§ Task details
Reproduce exactly the lines of the material beneath, from the line that contains "Lemma value_at_zeros n" to the line that contains "End ErrorBoundary.", both included, and no other lines.

::: Data excerpts :::

(** * UCLA enrollment monitor: the availability-extraction engine

    A shallow embedding of [ucla-monitor/monitor.py].  Python [str] values
    are modelled as [string]s over the code points below 256; integers
    are unbounded ([N]), as Python's are, and [int] of a string refuses more
    than 4300 digits, as CPython does.  The browser, the logger and the
    Slack client are an explicit [World] that the stateful functions thread
    through. *)

From Stdlib Require Import Strings.String Strings.Ascii.
From Stdlib Require Import Lists.List Bool.Bool Arith.PeanoNat NArith.NArith.
From Stdlib Require Import Numbers.DecimalString micromega.Lia.
Import ListNotations.

Local Open Scope string_scope.
Local Open Scope bool_scope.
Local Open Scope nat_scope.

(** ** Characters *)

Module Char.

Definition code (c : ascii) : nat := nat_of_ascii c.

(** [str.isspace] on one code point, which is also what [\s] matches in
    a [str] pattern: TAB..CR, FS..US, SPACE, NEL and NBSP. *)
Definition isspace (c : ascii) : bool :=
  let n := code c in
  ((9 <=? n) && (n <=? 13)) || ((28 <=? n) && (n <=? 32))
  || (n =? 133) || (n =? 160).

(** [\d] on one code point. *)
Definition isdigit (c : ascii) : bool :=
  let n := code c in (48 <=? n) && (n <=? 57).

(** [str.lower] on one code point. *)
Definition lower (c : ascii) : ascii :=
  let n := code c in
  if ((65 <=? n) && (n <=? 90))
     || ((192 <=? n) && (n <=? 222) && negb (n =? 215))
  then ascii_of_nat (n + 32) else c.

Definition digit_value (c : ascii) : N := N.of_nat (code c - 48).

Definition newline : ascii := ascii_of_nat 10.

End Char.

(** ** Exceptions *)

(** A computation that returns or raises; an exception is kept as its
    [str(e)]. *)
Inductive result (A : Type) : Type :=
| Ok (a : A)
| Raise (e : string).
Arguments Ok {A} a.
Arguments Raise {A} e.

Definition bind {A B : Type} (m : result A) (k : A -> result B) : result B :=
  match m with
  | Ok a => k a
  | Raise e => Raise e
  end.

Notation "x <- m ;; k" := (bind m (fun x => k))
  (at level 61, m at next level, right associativity).

(** ** Python string operations *)

Module Str.

Fixpoint lower (s : string) : string :=
  match s with
  | EmptyString => EmptyString
  | String c s' => String (Char.lower c) (lower s')
  end.

(** [s.startswith(p)] *)
Fixpoint startswith (s p : string) {struct p} : bool :=
  match p, s with
  | EmptyString, _ => true
  | String a p', String b s' => Ascii.eqb a b && startswith s' p'
  | String _ _, EmptyString => false
  end.

(** [p in s] *)
Fixpoint contains (p s : string) : bool :=
  startswith s p ||
  match s with
  | EmptyString => false
  | String _ s' => contains p s'
  end.
Lemma getitem_setitem_ne a c c' v :
  c ≠ c' → getitem (setitem a c v) c' = getitem a c'.
Proof.
  intros Hne. unfold getitem, setitem.
  destruct (decide (c.1 = c'.1)) as [Heq|Hrow].
  - rewrite Heq, list_lookup_alter_eq.
    destruct (a !! c'.1) as [row|]; simpl; [|done].
    apply list_lookup_insert_ne. intros Hcol. apply Hne.
    destruct c, c'; simpl in *; congruence.
  - by rewrite list_lookup_alter_ne.
Qed.

Lemma value_at_setitem_eq n m a c v :
  rect n m a → c.1 < n → c.2 < m → value_at (setitem a c v) c = v.
Proof. intros. unfold value_at. by erewrite getitem_setitem_eq. Qed.

Lemma value_at_setitem_ne a c c' v :
  c ≠ c' → value_at (setitem a c v) c' = value_at a c'.
Proof. intros. unfold value_at. by rewrite getitem_setitem_ne. Qed.

Lemma value_at_zeros n m c : value_at (zeros n m) c = 0%float.
Proof.
  unfold value_at, getitem, zeros.
  destruct (replicate n (replicate m 0%float) !! c.1) as [row|] eqn:Hrow; [|done].
  apply lookup_replicate in Hrow as [-> _]. simpl.
  destruct (replicate m 0%float !! c.2) as [v|] eqn:Hv; [|done].
  by apply lookup_replicate in Hv as [-> _].
Qed.

(** ** Moves *)

Lemma neighbor_in_grid n m c a :
  c.1 < n → c.2 < m → (neighbor n m c a).1 < n ∧ (neighbor n m c a).2 < m.
Proof.
  intros Hi Hj. unfold neighbor, in_grid.
  destruct a; simpl; repeat case_bool_decide; simpl; lia.
Qed.

Lemma directions_of_neighbors n m a i j :
  rect n m a → i < n → j < m →
  directions_of a i j =
  [neighbor n m (i, j) Up; neighbor n m (i, j) Down;
   neighbor n m (i, j) Left; neighbor n m (i, j) Right].
Proof.
  intros Ha Hi Hj. unfold directions_of.
  rewrite (rect_shape0 _ _ _ Ha), (rect_shape1 _ _ _ Ha) by lia.
  unfold neighbor, in_grid. simpl.
  repeat case_bool_decide; simpl; repeat f_equal; try lia.
Qed.

Lemma inv_len_d_quarter : inv_len_d = 0.25%float.
Proof. reflexivity. Qed.

(** ** [v_pi] *)

Lemma v_pi_four s c1 c2 c3 c4 v1 v2 v3 v4 :
  getitem (world s) c1 = Some v1 → getitem (world s) c2 = Some v2 →
  getitem (world s) c3 = Some v3 → getitem (world s) c4 = Some v4 →
  v_pi [c1; c2; c3; c4] s =
  (Return (0 + inv_len_d * (r s + g s * v1) + inv_len_d * (r s + g s * v2)
             + inv_len_d * (r s + g s * v3) + inv_len_d * (r s + g s * v4))%float, s).
Proof.
  intros H1 H2 H3 H4.
  unfold v_pi, v_pi_loop, read_world. run_py.
  by rewrite H1, H2, H3, H4.
Qed.
Fixpoint run (i : instance) (evs : list event) : option instance :=
  match evs with
  | [] => Some i
  | ev :: rest =>
      match step i ev with
      | Some i' => run i' rest
      | None => None
      end
  end.

End ErrorBoundary.

(** ** [components/Homepage.tsx] *)

Module Homepage.
Import JS.

(** What submitting the form does: [e.preventDefault()] and, possibly,
    one call of [navigate]. *)
Record effects : Type := mkEffects {
  defaultPrevented : bool;
  navigated : option utf16
}.

Definition handleAnalyze (username : utf16) : effects :=
  {| defaultPrevented := true;
     navigated :=
       if utf16_truthy (trim username)
       then Some (lit "/dashboard/" ++ trim username)%list
       else None |}.

Definition handleExampleClick (exampleUsername : utf16) : effects :=
  {| defaultPrevented := false;
     navigated := Some (lit "/dashboard/" ++ exampleUsername)%list |}.

End Homepage.

(** ** [components/Dashboard.tsx] *)

Module Dashboard.
Import JS.

(** The five [useState] cells and the route parameter. *)
Record State : Type := mkState {
  username : option string;
  analysis : option json;
  enhancement : option json;
  loading : bool;
  error : option string;
  showEnhancement : bool
}.

Definition initial (username : option string) : State :=
  {| username := username; analysis := None; enhancement := None;
     loading := true; error := None; showEnhancement := false |}.

(** [!username] for the route parameter ([undefined] or a string). *)
Definition username_missing (u : option string) : bool :=
  match u with
  | None => true
  | Some s => String.eqb s ""
  end.

(** Truthiness of a nullable piece of state. *)
Definition nullable_truthy (o : option json) : bool :=
  match o with
  | None => false
  | Some j => json_truthy j
  end.

Fixpoint remove_nth {A} (i : nat) (l : list A) : list A :=
  match l, i with
  | [], _ => []
  | _ :: rest, O => rest
  | x :: rest, S i' => x :: remove_nth i' rest
  end.

(** The component together with what it has done to the outside: the
    requests sent, the promises its handlers are still awaiting, and the
    lines written with [console.error]. *)
Record World : Type := mkWorld {
  component : State;
  sent : list Api.Request;
  awaiting : list (Api.settled json);
  console : list string
}.

(** An awaited promise resolves, if it does, to truthy data (an object,
    as the type [EnhancedPortfolio] says). *)
Definition settles_truthy (o : Api.settled json) : Prop :=
  forall data, o = Api.Resolved data -> json_truthy data = true.

Definition mounted (username : option string) : World :=
  {| component := initial username; sent := []; awaiting := []; console := [] |}.

Section Handlers.

Variable VITE_API_URL : option string.
Variable net : Api.Network.

(** [handleLoadEnhancement] up to its [await]: the guard
    [if (!username || enhancement) return], then the call of
    [enhancePortfolio], which sends the request. *)
Definition handleLoadEnhancement (w : World) : World :=
  if username_missing (username (component w))
     || nullable_truthy (enhancement (component w))
  then w
  else
    let u := match username (component w) with Some u => u | None => "" end in
    let '(outcome, sent') := Api.enhancePortfolio VITE_API_URL u net (sent w) in
    {| component := component w; sent := sent';
       awaiting := (awaiting w ++ [outcome])%list; console := console w |}.

(** [handleLoadEnhancement] after its [await]: the body of [try] on a
    resolved promise, the [catch] clause on a rejected one. *)
Definition handleLoadEnhancement_resume (outcome : Api.settled json) (w : World) : World :=
  match outcome with
  | Api.Resolved data =>
      let st := component w in
      {| component :=
           {| username := username st; analysis := analysis st;
              enhancement := Some data;
              loading := loading st; error := error st;
              showEnhancement := true |};
         sent := sent w; awaiting := awaiting w; console := console w |}
  | Api.Rejected _ =>
      {| component := component w; sent := sent w; awaiting := awaiting w;
         console := (console w ++ ["Failed to load enhancement suggestions"])%list |}
  end.
(** * The hub resolver of Tekton Pipelines

    A shallow embedding of [pkg/resolution/resolver/hub/resolver.go] and
    the properties its specification states about it.

    The development has four parts:
    - the pieces of the Go runtime the resolver relies on: error values,
      the effects of a call (one HTTP request, reading and closing the
      response body) and [encoding/json];
    - the package [hub] itself: [ValidateParams], [Resolve] and
      [ResolvedHubResource];
    - the vocabulary of the specification: error kinds, the collapsing
      of a parameter list, effective values;
    - the theorems. *)

From Stdlib Require Import String Ascii List NArith ZArith Lia Bool.
From stdpp Require Import base option list strings gmap.

Set Warnings "-register-all".

Local Open Scope string_scope.
Local Open Scope list_scope.
Local Open Scope Z_scope.

(* ===================================================================== *)
(** * Go values *)
(* ===================================================================== *)

(** Go's [error] values as the resolver builds and receives them.
    [errors.New] and [fmt.Errorf] without [%w] give an [errorString];
    [fmt.Errorf] with [%w] gives a [wrapError] that keeps the cause.
    [SyntaxError] and [UnmarshalTypeError] are the two errors of
    [encoding/json] that decoding into a struct can return; of the
    latter only the field [Value] (the JSON kind found) is kept. *)
Inductive error :=
| errorString (s : string)
| wrapError (msg : string) (err : error)
| SyntaxError
| UnmarshalTypeError (Value : string).

(** [errors.Unwrap]. *)
Definition Unwrap (e : error) : option error :=
  match e with
  | wrapError _ err => Some err
  | _ => None
  end.

(** A call that returns [(T, error)]. *)
Inductive result (A : Type) :=
| Ok (a : A)
| Err (e : error).
Arguments Ok {A} a.
Arguments Err {A} e.

(** [[]byte(s)] and [string(b)]. *)
Definition bytes_of_string (s : string) : list Byte.byte := list_byte_of_string s.
Definition string_of_bytes (b : list Byte.byte) : string := string_of_list_byte b.

(** What the Go libraries do that this development does not spell out:
    [fmt.Sprintf] on string operands, and the text [Error()] gives for
    the two errors of [encoding/json]. *)
Class GoLib := {
  Sprintf : string → list string → string;
  json_Error : error → string
}.

(** [err.Error()]. *)
Definition Error `{GoLib} (e : error) : string :=
  match e with
  | errorString s => s
  | wrapError msg _ => msg
  | SyntaxError => json_Error SyntaxError
  | UnmarshalTypeError v => json_Error (UnmarshalTypeError v)
  end.

(** [fmt.Errorf(prefix + "%w", err)]. *)
Definition Errorf_w `{GoLib} (prefix : string) (err : error) : error :=
  wrapError (prefix +:+ Error err) err.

:::

§ Problem solution
Lemma value_at_zeros n m c : value_at (zeros n m) c = 0%float.
Proof.
  unfold value_at, getitem, zeros.
  destruct (replicate n (replicate m 0%float) !! c.1) as [row|] eqn:Hrow; [|done].
  apply lookup_replicate in Hrow as [-> _]. simpl.
  destruct (replicate m 0%float !! c.2) as [v|] eqn:Hv; [|done].
  by apply lookup_replicate in Hv as [-> _].
Qed.

(** ** Moves *)

Lemma neighbor_in_grid n m c a :
  c.1 < n → c.2 < m → (neighbor n m c a).1 < n ∧ (neighbor n m c a).2 < m.
Proof.
  intros Hi Hj. unfold neighbor, in_grid.
  destruct a; simpl; repeat case_bool_decide; simpl; lia.
Qed.

Lemma directions_of_neighbors n m a i j :
  rect n m a → i < n → j < m →
  directions_of a i j =
  [neighbor n m (i, j) Up; neighbor n m (i, j) Down;
   neighbor n m (i, j) Left; neighbor n m (i, j) Right].
Proof.
  intros Ha Hi Hj. unfold directions_of.
  rewrite (rect_shape0 _ _ _ Ha), (rect_shape1 _ _ _ Ha) by lia.
  unfold neighbor, in_grid. simpl.
  repeat case_bool_decide; simpl; repeat f_equal; try lia.
Qed.

Lemma inv_len_d_quarter : inv_len_d = 0.25%float.
Proof. reflexivity. Qed.

(** ** [v_pi] *)

Lemma v_pi_four s c1 c2 c3 c4 v1 v2 v3 v4 :
  getitem (world s) c1 = Some v1 → getitem (world s) c2 = Some v2 →
  getitem (world s) c3 = Some v3 → getitem (world s) c4 = Some v4 →
  v_pi [c1; c2; c3; c4] s =
  (Return (0 + inv_len_d * (r s + g s * v1) + inv_len_d * (r s + g s * v2)
             + inv_len_d * (r s + g s * v3) + inv_len_d * (r s + g s * v4))%float, s).
Proof.
  intros H1 H2 H3 H4.
  unfold v_pi, v_pi_loop, read_world. run_py.
  by rewrite H1, H2, H3, H4.
Qed.
Fixpoint run (i : instance) (evs : list event) : option instance :=
  match evs with
  | [] => Some i
  | ev :: rest =>
      match step i ev with
      | Some i' => run i' rest
      | None => None
      end
  end.

End ErrorBoundary.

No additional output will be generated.